Norwegian knighthood order

The Royal Norwegian Order of Merit (Den Kongelige Norske Fortjenstorden; Den Kongelege Norske Fortenesteordenen) was instituted by King Olav V in 1985. It is awarded to foreigners, Norwegian citizens living abroad, Ministry of Foreign Affairs diplomats, foreign civil servants in Norway, and Norway's honorary consuls for "outstanding service in the interests of Norway". Its counterpart, the Royal Norwegian Order of St. Olav, is generally only awarded to Norwegian citizens living in Norway.

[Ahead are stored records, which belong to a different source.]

Definition restart_journal : list JRecord :=
  [mkJRecord 100 0 1 Confirmed; mkJRecord 101 1 2 Unresolved; mkJRecord 102 0 3 Confirmed].

Definition restart_ledger (signature : Z) : TxAnswer := if signature =? 3 then Absent else Found true.

Definition restart_cell (k : Pubkey) : Result (option (list Z)) unit :=
  Ok (Some (header_bytes (mkHeader (mkCellId 7 0) (if k =? 11 then 100 else 101) 1 Accept))).

Definition restart_final : LaneState := mkLaneState false true restart_journal 104 [Finished; Finished].

Lemma recovery_check_is_exact_witness :
  recover restart_ledger restart_cell Sigkill [11; 12] restart_journal =
    Ok [mkJRecord 100 0 1 Confirmed; mkJRecord 101 1 2 Confirmed; mkJRecord 102 0 3 Dropped] /\
  recover restart_ledger restart_cell Graceful [11; 12] restart_journal = Err MissingAfterRestart /\
  durable_write restart_ledger Sigkill restart_journal (mkJRecord 102 0 3 Confirmed).
Proof.
  assert (Hr : recover restart_ledger restart_cell Sigkill [11; 12] restart_journal =
    Ok [mkJRecord 100 0 1 Confirmed; mkJRecord 101 1 2 Confirmed; mkJRecord 102 0 3 Dropped]) by (by vm_compute).
  split_and!; [exact Hr|by vm_compute|].
  apply (recovery_check_is_exact restart_ledger restart_cell Sigkill [11; 12] 100 restart_events restart_final restart_journal);
    [lia|by vm_compute|by vm_compute|by eexists|set_solver|done].
Defined.
Definition bounded_step (s : BoundedState) (e : BoundedEvent) : option BoundedState :=
  match e with
  | Turn lane stop =>
      match bl_lanes s !! lane with
      | Some LReady =>
          if stop : bool then Some (in_phase lane LEnded s)
          else
            let id := bl_next_id s + 1 in
            Some (mkBounded (bl_tally s) id (<[lane := LPreparing id]> (bl_lanes s)))
      | _ => None
      end
  | LanePrepared lane r =>
      match bl_lanes s !! lane with
      | Some (LPreparing id) => Some (match r with Ok _ => in_phase lane (LSubscribing id) s | Err e => failed_lane lane e s end)
      | _ => None
      end
  | LaneSubscribed lane r =>
      match bl_lanes s !! lane with
      | Some (LSubscribing id) => Some (match r with Ok _ => in_phase lane (LSubmitting id) s | Err e => failed_lane lane e s end)
      | _ => None
      end
  | LaneSubmitted lane r =>
      match bl_lanes s !! lane with
      | Some (LSubmitting id) =>
          Some (match r with Ok elapsed => in_phase lane (LAwaiting id) (timed elapsed s) | Err e => failed_lane lane e s end)
      | _ => None
      end
  | LaneSettled lane r =>
      match bl_lanes s !! lane with
      | Some (LAwaiting _) => Some (match r with Ok _ => delivered_lane lane s | Err e => failed_lane lane e s end)
      | _ => None
      end
  end.

Definition bounded_start (lanes : nat) : BoundedState := mkBounded Tally_default 0 (replicate lanes LReady).

Fixpoint bounded_run (s : BoundedState) (es : list BoundedEvent) : option BoundedState :=
  match es with
  | [] => Some s
  | e :: es => s ← bounded_step s e; bounded_run s es
  end.

(** The outcome once every lane has ended: the confirmations' failures are added. *)
Definition bounded_outcome (s : BoundedState) (confirmation_failures : Z) (first_failure : option string) : option (Z * Z * option string) :=
  if forallb (fun p => match p with LEnded => true | _ => false end) (bl_lanes s) then
    let t := bl_tally s in
    Some (ta_delivered t, ta_failed t + confirmation_failures,
          match ta_first_error t with Some e => Some e | None => first_failure end)
  else None.

(** * Verifying *)

(** What a query for a step's transaction gives. *)
Inductive StepAnswer := StepQueryFailed | NotPublished | NoStepMeta (error : string) | Executed (err : option string).

Fixpoint first_failed_step (tx_of : Z -> StepAnswer) (steps : list (Z * Step * Z)) : option string :=
  match steps with
  | [] => None
  | (id, step, signature) :: steps =>
      match tx_of signature with
      | NotPublished => Some ("step " +:+ Step_label step +:+ " id " +:+ show_integer id +:+ " not published")
      | NoStepMeta error => Some error
      | Executed (Some err) => Some ("step " +:+ Step_label step +:+ " id " +:+ show_integer id +:+ " failed: " +:+ err)
      | Executed None | StepQueryFailed => first_failed_step tx_of steps
      end
  end.

(** A pair whose accounts do not match, with the first step that explains it. *)
Record Divergence := mkDivergence { dv_pair : nat; dv_error : CompareError; dv_step : string }.

Section verify.
Context `{R : Runtime, HC : HeaderCodec} {Error : Type}.
Context (read : Pubkey -> Result (option (list Z)) Error) (tx_of : Z -> StepAnswer).

(** [CausalPair::read]: both accounts, the first first. *)
Definition read_pair (c : CausalPair) : Result (option (list Z) * option (list Z)) Error :=
  let? a := read (cp_a c) in
  let? b := read (cp_b c) in
  Ok (a, b).

Definition verify_pair (index : nat) (p : Pair) : Result (list Divergence) Error :=
  let? accounts := read_pair (pr_chain p) in
  match CausalPair_compare (pr_chain p) accounts with
  | Ok _ => Ok []
  | Err e =>
      Ok [mkDivergence index e (default "none — every step executed successfully" (first_failed_step tx_of (pr_steps p)))]
  end.

(** The divergences in order and the pairs afterwards; a failed read leaves the rest as they are. *)
Fixpoint verify_pairs (index : nat) (pairs : list Pair) : Result (list Divergence) Error * list Pair :=
  match pairs with
  | [] => (Ok [], [])
  | p :: pairs =>
      match verify_pair index p with
      | Err e => (Err e, p :: pairs)
      | Ok found =>
          let '(r, pairs) := verify_pairs (S index) pairs in
          ((let? rest := r in Ok (found ++ rest)), mkPairState (pr_chain p) [] :: pairs)
      end
  end.

(** Of the independent accounts: missing ones and wrong hashes, by index; [None] is the panic of the
    slice. *)
Inductive Miss := MissingAccount (index : nat) | WrongHash (index : nat).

==Structure and insignia==
The reigning monarch, King Haakon VIII, is the Grand Master of the Order. The order has five grades: Grand Cross, Commander (which is further subdivided into Commander with Star and Commander), and Knight (which is further subdivided into Knight 1st Class and Knight).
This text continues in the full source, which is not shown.